Following statements from FOMC members, bond prices have risen sharply since the start of the week both on the long and short end of the curve. The move was stronger at the short end of the curve as more cuts were priced in the market which led to the steepening of the yield curve.
As the recessionary narrative and falling inflation narrative influenced the market over the past month, the week opened with a sharp drop in yields. On Tuesday, one of the FOMC members Chris Waller delivered dovish statements and propped the bond market. The statements were about falling inflation that should be followed by lowering policy rates as there is no reason to hold rates at peak if inflation drops closely to the target level. On the other hand, another FOMC member Michelle Bowman stated that hiking rates should be in place in case of disinflation stalling. However, the market shrugged off her statement even though she is a permanent voter like Waller. Due to the positioning of the market, Waller’s dovish statements were recognized as a trigger for skyrocketing bond prices. Shorting bonds seems to have been the pain trade as the trade became crowded and mild moves in the other direction triggered massive moves. Also, the market is quite sensitive to turning the narrative to the recessionary one as we are probably at peak policy rates in Europe and in the US and the whole market expects that rate cuts are somewhere around the corner, but still not sure when the cutting cycle is going to start. Growth data in Europe is weak, in the US growth is slowing, but not as weak as in Europe yet, however, inflation is closer to the target level than at any point in the last two years and Chris Waller made a great point that there is no reason to hold rates at such restrictive levels and risk crashing the economy if the inflation drops to reasonable levels.
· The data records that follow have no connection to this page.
(** X13. The message list is append-only over the whole life of the
    component: after any sequence of handler calls and callbacks, the
    messages that were stored are still there, in their places, with
    every field but [text] as it was, followed by the messages added
    since. *)
Theorem conversation_is_append_only es w :
  exists added,
    Forall2 sameButText (st_messages (appRun es w)) (st_messages w ++ added).
Proof.
  revert w. induction es as [|e es IH]; intros w.
  - exists []. rewrite app_nil_r. simpl. auto with msgs.
  - change (appRun (e :: es) w) with (appRun es (appStep w e)).
    destruct (IH (appStep w e)) as [a2 H2].
    assert (H1 : exists a1, Forall2 sameButText (st_messages (appStep w e))
                              (st_messages w ++ a1)).
    { destruct e as [env r ov|env r|ev]; simpl.
      - apply handleSend_keeps_fields.
      - exists []. rewrite toggleLive_messages, app_nil_r. auto with msgs.
      - exists []. destruct (liveStep_conversation w ev) as (-> & _).
        rewrite app_nil_r. auto with msgs. }
    destruct H1 as [a1 H1]. exists (a1 ++ a2). rewrite app_assoc.
    eapply Forall2_sameButText_trans; [exact H2|].
    apply Forall2_app; [exact H1|auto with msgs].
Qed.

(** ** The books on source nodes *)

Lemma offAudio_quiet added :
  forallb offAudio added = true ->
  started added = [] /\ stopped added = [] /\ scheduled added = [].
Proof.
  induction added as [|e added IH]; [now repeat split|].
  simpl. intros H. apply andb_true_iff in H as [He H].
  destruct (IH H) as (H1 & H2 & H3). now destruct e.
Qed.

Lemma toggleLive_playback env r w : samePlayback w (fst (toggleLive env r w)).
Proof.
  unfold toggleLive, samePlayback. destruct (isLive (leoState r)).
  - cbn. repeat split. now exists [Reload].
  - destruct (getGeminiClient env) as [|e];
      [destruct (getUserMedia env) as [|err]; [destruct (connect env) as [|e]|]|];
      cbn; repeat split.
    + exists [GetUserMedia; LiveConnect]. now rewrite <- !app_assoc.
    + exists [GetUserMedia; LiveConnect; ConsoleError ["Mic Access Failed:"; e]].
      now rewrite <- !app_assoc.
    + exists [GetUserMedia; ConsoleError ["Mic Access Failed:"; err]].
      now rewrite <- !app_assoc.
    + exists []. now rewrite app_nil_r.
Qed.

Lemma samePlayback_bookkept w w' : samePlayback w w' -> bookkept w -> bookkept w'.
Proof.
  intros (_ & Ha & Hn & _ & added & He & Hq) (B1 & B2 & B3 & B4).
  destruct (offAudio_quiet added Hq) as (S1 & S2 & _).
  unfold bookkept, numbered.
  rewrite He, Ha, Hn, started_app, stopped_app, S1, S2, !app_nil_r.
  exact (conj B1 (conj B2 (conj B3 B4))).
Qed.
According to the OIS in the US, markets are pricing almost four rate cuts by the start of November of 2024 which is exactly what Chris Waller communicated this week. By the end of the week, more FOMC members will deliver statements as well as Chair Powell which should steer markets to the last FOMC meeting on 13th December. In Europe, the situation is similar and the market prices almost four rate cuts in Europe by October of 2024. This would imply cuts at the same time in the US as in Europe as the inflationary problems should subdue at the same time both in Europe and the US which is quite odd due to the major inflationary spike in Europe as a consequence of rising energy costs (cost–push inflation). In the US, demand–pull inflation is a major issue with heavy wage increases agreed upon this year which should be harder to bring back down implying later cuts. 10Y Treasury yield reached 5.00% in mid-October after a sharp rise in yields over the summer. 10Y Treasury yield is at 4.30% which is a 70bps drop within a month and a half. 2Y Treasury yield reached 5.25% at the same time as 10Y and retraced 55bps since then.
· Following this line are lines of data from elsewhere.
(** C1: when the bus is attached, the loop over the changed fields
    completes and no [destroy] expression throws, [onValuesChange] calls
    [batchPublishServiceEvent] exactly once, with the [onChange] kind and a
    duplicate-free list [fired] whose members are exactly the names that are
    a changed field or a dependent returned by one of the [publishDepEvent]
    calls, and that belong to a field whose [destroy] evaluates to a falsy
    value in the world the loop leaves.  When field names are unique, a
    field whose [destroy] evaluates to a truthy value is never in [fired]. *)
Theorem onValuesChange_events_to_fire (c : FormRenderer_instance)
    (b : PubSubCenter) (changedValues : list (string * data)) (w : World)
    (interact : list string) :
  let changed := Object_keys changedValues in
  let loop := collectInteractFields c changed [] w in
  pubSubCenterRef c = Some b ->
  res loop = Ok interact ->
  (∀ m, m ∈ formItemsMeta c → destroy_false (world loop) m ∨ destroy_true (world loop) m) ->
  ∃ fired deps rest,
    calls (onValuesChange c changedValues w)
      = depEvent_calls changed deps
        ++ CBatchPublishServiceEvent fired onChange (formValues (world loop)) :: rest
    ∧ length deps = length changed
    ∧ (rest = [] ∨ ∃ v e, rest = [CPropsOnValuesChange changedValues v e])
    ∧ NoDup fired
    ∧ (∀ x, x ∈ fired ↔
            (x ∈ changed ∨ ∃ d, d ∈ deps ∧ x ∈ d) ∧ renderable c (world loop) x)
    ∧ (NoDup (fieldName <$> formItemsMeta c) ->
       ∀ m, m ∈ formItemsMeta c → destroy_true (world loop) m → fieldName m ∉ fired).
Proof.
  intros changed loop Hb Hloop Hall.
  set (w1 := world loop) in *.
  destruct (collectInteractFields_spec c b changed Hb [] w interact Hloop)
    as (deps & Hlen & Hint & Hcalls).
  destruct (shouldRenderFields_spec c w1 Hall) as (r & Hr & Hrspec).
  simpl in Hint. subst interact.
  set (fired := Array_from_Set (allPubServiceFields changed (concat deps) r)).
  assert (Hfired : ∀ x, x ∈ fired ↔
            (x ∈ changed ∨ ∃ d, d ∈ deps ∧ x ∈ d) ∧ renderable c w1 x).
  { intros x. unfold fired.
    rewrite Array_from_Set_elem, allPubServiceFields_elem, Hrspec.
    rewrite elem_of_concat. reflexivity. }
  assert (Hrun : ∃ rest,
    calls (onValuesChange c changedValues w)
      = depEvent_calls changed deps
        ++ CBatchPublishServiceEvent fired onChange (formValues w1) :: rest
    ∧ (rest = [] ∨ ∃ v e, rest = [CPropsOnValuesChange changedValues v e])).
  { unfold onValuesChange. fold changed.
    rewrite (bind_ok _ _ _ _ Hloop). fold loop. fold w1.
    simpl calls. fold loop in Hcalls. rewrite Hcalls.
    rewrite (bind_ok _ _ _ r) by (rewrite Hr; reflexivity).
    rewrite Hr. simpl.
    unfold pubSubCenterRef_current. rewrite Hb.
    rewrite (bind_ok _ _ _ b) by reflexivity. simpl.
    fold fired.
    match goal with |- context [bind ?m ?f ?w'] => destruct (res (m w')) as [[]|e] eqn:Hbatch end.
    - rewrite (bind_ok _ _ _ _ Hbatch). simpl.
      destruct (props_onValuesChange c) as [cb|]; simpl.
      + eexists. split; [reflexivity|]. right. eauto.
      + eexists. split; [reflexivity|]. left. reflexivity.
    - rewrite (bind_throw _ _ _ _ Hbatch). simpl.
      eexists. split; [reflexivity|]. left. reflexivity. }
  destruct Hrun as (rest & Hrun & Hrest).
  exists fired, deps, rest.
  split; [exact Hrun|]. split; [exact Hlen|]. split; [exact Hrest|].
  split; [apply Array_from_Set_NoDup|]. split; [exact Hfired|].
  intros Hnd m Hm (v & Hv & Ht) Hin.
  apply Hfired in Hin as [_ (m' & Hm' & Hname & v' & Hv' & Ht')].
  assert (m' = m).
  { apply list_elem_of_lookup in Hm as [i Hi], Hm' as [j Hj].
    assert (i = j); [|congruence].
    eapply NoDup_lookup; [exact Hnd| |]; rewrite list_lookup_fmap.
    - rewrite Hi. reflexivity.
    - rewrite Hj. simpl. congruence. }
  subst m'. congruence.
Qed.

Lemma onValuesChange_events_to_fire_witness :
  ∃ fired,
    NoDup fired
    ∧ "country" ∈ fired ∧ "city" ∈ fired ∧ ("zip" ∉ fired)
    ∧ (∃ deps rest,
        calls (onValuesChange Examples.renderer [("country", DStr "DE")] Examples.w0)
        = depEvent_calls ["country"] deps
          ++ CBatchPublishServiceEvent fired onChange (formValues Examples.w0) :: rest).
Proof.
  assert (Hall : ∀ m, m ∈ formItemsMeta Examples.renderer →
                   destroy_false Examples.w0 m ∨ destroy_true Examples.w0 m).
  { intros m Hm. apply list_elem_of_In in Hm. simpl in Hm.
    destruct Hm as [<-|[<-|[<-|[]]]]; [left|left|right];
      eexists; split; reflexivity. }
  destruct (onValuesChange_events_to_fire Examples.renderer Examples.bus
              [("country", DStr "DE")] Examples.w0 ["city"; "zip"; "city"]
              eq_refl eq_refl Hall)
    as (fired & deps & rest & Hcalls & Hlen & Hrest & Hnd & Hfired & Hdestroyed).
  change (world (collectInteractFields Examples.renderer
                   (Object_keys [("country", DStr "DE")]) [] Examples.w0))
    with Examples.w0 in *.
  change (Object_keys [("country", DStr "DE")]) with ["country"] in *.
  exists fired. split; [exact Hnd|].
  split.
  { apply Hfired. split; [left; in_list|].
    exists Examples.country. split; [in_list|].
    split; [reflexivity|]. eexists; split; reflexivity. }
  split.
  { apply Hfired. split.
    - right. exists ["city"; "zip"; "city"]. split; [|in_list].
      destruct deps as [|d [|d' deps]]; simpl in Hlen; try discriminate.
      assert (Hd : calls (onValuesChange Examples.renderer
                            [("country", DStr "DE")] Examples.w0)
                   = [CPublishDepEvent "country" (Ok ["city"; "zip"; "city"]);
                      CBatchPublishServiceEvent ["country"; "city"] onChange
                        (formValues Examples.w0)]) by reflexivity.
      rewrite Hd in Hcalls. simpl in Hcalls. injection Hcalls as <- _.
      in_list.
    - exists Examples.city. split; [in_list|].
      split; [reflexivity|]. eexists; split; reflexivity. }
  split.
  { apply (Hdestroyed ltac:(repeat constructor; intros H; apply list_elem_of_In in H; simpl in H; intuition discriminate) Examples.zip).
    - in_list.
    - eexists; split; reflexivity. }
  exists deps, rest. exact Hcalls.
Defined.

(** ** The render function of a field *)

(** What [render_item] does, case by case, when the wrapper is given the
    renderer's [valueGetter]. *)
Lemma render_item_cases (p : FormItemWrapperProps) (Widget : widget_lookup)
    (w : World) :
  p_valueGetter p = valueGetter ->
  let m := formItemMeta p in
  let derived := calcDerivedValue p (fieldName m) (valueDerived m) w in
  let call := CCalcDerivedValue (fieldName m) (valueDerived m) in
  (∀ e, res (valueGetter (destroy m) w) = Throw e ->
        render_item p Widget w = {| res := Throw e; world := w; calls := [] |})
  ∧ (destroy_true w m ->
        render_item p Widget w = {| res := Ok None; world := w; calls := [] |})
  ∧ (destroy_false w m -> ∀ e, derived.1 = Throw e ->
        render_item p Widget w
        = {| res := Throw e; world := derived.2; calls := [call] |})
  ∧ (destroy_false w m -> derived.1 = Ok tt ->
        ∀ r, render_col p Widget
               (serviceProps_of (getServiceTriggerProps p (formValues derived.2)))
               derived.2
             = {| res := r; world := derived.2; calls := [] |} ->
        render_item p Widget w
        = {| res := match r with Ok el => Ok (Some el) | Throw e => Throw e end;
             world := derived.2; calls := [call] |}).
Proof.
  intros Hvg m derived call. unfold render_item. fold m. rewrite Hvg.
  split; [|split; [|split]].
  - intros e He. apply (bind_valueGetter_throw _ _ _ _ He).
  - intros (v & Hv & Ht). rewrite (bind_valueGetter_ok _ _ _ _ Hv), Ht.
    reflexivity.
  - intros (v & Hv & Ht) e He. rewrite (bind_valueGetter_ok _ _ _ _ Hv), Ht.
    apply bind_throw. exact He.
  - intros (v & Hv & Ht) Hd r Hr. rewrite (bind_valueGetter_ok _ _ _ _ Hv), Ht.
    rewrite (bind_ok _ _ _ tt) by exact Hd.
    simpl. fold derived.
    destruct r as [el|e].
    + rewrite (bind_pure_ok _ _ _ _ Hr). reflexivity.
    + rewrite (bind_pure_throw _ _ _ _ Hr). reflexivity.
Qed.

(** C5: with the renderer's [valueGetter], a field whose [destroy]
    evaluates to a truthy value renders nothing ([null], and nothing is
    called); a field whose [destroy] evaluates to a falsy value and whose
    [hidden] evaluates to a truthy one (the derived-value callback returning
    and the other deferred properties evaluating) is rendered as a form item
    registered under its name, hidden, in a column of span 0. *)
Theorem render_item_destroy_and_hidden (p : FormItemWrapperProps)
    (Widget : widget_lookup) (w : World) :
  p_valueGetter p = valueGetter ->
  let m := formItemMeta p in
  let derived := calcDerivedValue p (fieldName m) (valueDerived m) w in
  (destroy_true w m ->
     render_item p Widget w = {| res := Ok None; world := w; calls := [] |})
  ∧ (destroy_false w m ->
     derived.1 = Ok tt ->
     all_evaluate derived.2 (evaluated_props m) ->
     (∃ h, res (valueGetter (hidden_or_default m) derived.2) = Ok h
           ∧ truthy h = true) ->
     ∃ el, res (render_item p Widget w) = Ok (Some el)
           ∧ col_props el !! "span" = Some (DNum 0)
           ∧ fi_name (col_child el) = fieldName m
           ∧ truthy (fi_hidden (col_child el)) = true
           ∧ w_type (fi_child (col_child el)) = Widget).
Proof.
  intros Hvg m derived.
  destruct (render_item_cases p Widget w Hvg) as (_ & Hdestroyed & _ & Hrendered).
  split; [exact Hdestroyed|].
  intros Hfalse Hderived Hall (h & Hh & Ht).
  fold m derived in Hrendered.
  destruct (render_col_cases p Widget
              (serviceProps_of (getServiceTriggerProps p (formValues derived.2)))
              derived.2 Hvg)
    as [(el & h' & Hcol & _ & Hh' & Hspan & Hname & Hhid & Hty)|(e & _ & Hthrow)].
  - fold m in Hh', Hspan, Hname. rewrite Hh in Hh'. injection Hh' as <-.
    rewrite Ht in Hspan. exists el.
    rewrite (Hrendered Hfalse Hderived _ Hcol). simpl.
    rewrite Hhid. auto.
  - destruct (all_evaluate_not_throws _ _ _ Hall Hthrow).
Qed.

Lemma render_item_destroy_and_hidden_witness :
  render_item (Examples.wrapper Examples.zip None) LUndefined Examples.w0
  = {| res := Ok None; world := Examples.w0; calls := [] |}
  ∧ ∃ el, res (render_item (Examples.wrapper Examples.secret None)
                 (LFound (Component "Input")) Examples.w0) = Ok (Some el)
          ∧ col_props el !! "span" = Some (DNum 0)
          ∧ fi_name (col_child el) = "secret"
          ∧ truthy (fi_hidden (col_child el)) = true
          ∧ w_type (fi_child (col_child el)) = LFound (Component "Input").
Proof.
  split.
  - apply (render_item_destroy_and_hidden
             (Examples.wrapper Examples.zip None) LUndefined Examples.w0 eq_refl).
    eexists; split; reflexivity.
  - apply (render_item_destroy_and_hidden
             (Examples.wrapper Examples.secret None)
             (LFound (Component "Input")) Examples.w0 eq_refl).
    + eexists; split; reflexivity.
    + reflexivity.
    + intros q Hq. apply list_elem_of_In in Hq. simpl in Hq.
      destruct Hq as [<-|[<-|[<-|[<-|[<-|[]]]]]]; eexists; reflexivity.
    + eexists; split; reflexivity.
Defined.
In conclusion, the recent surge in bond prices, particularly at the short end of the yield curve, reflects a market responding to dovish signals from FOMC member Chris Waller regarding the potential need for rate cuts amid falling inflation. This contrasts with the stance of other members like Michelle Bowman, indicating a divergence in views within the committee. The market’s sensitivity to recessionary narratives, coupled with differing inflation dynamics in the US and Europe, has led to significant volatility. As markets await further statements from FOMC members and Chair Powell, the divergence in inflation source between the US and Europe adds complexity to the global economic outlook.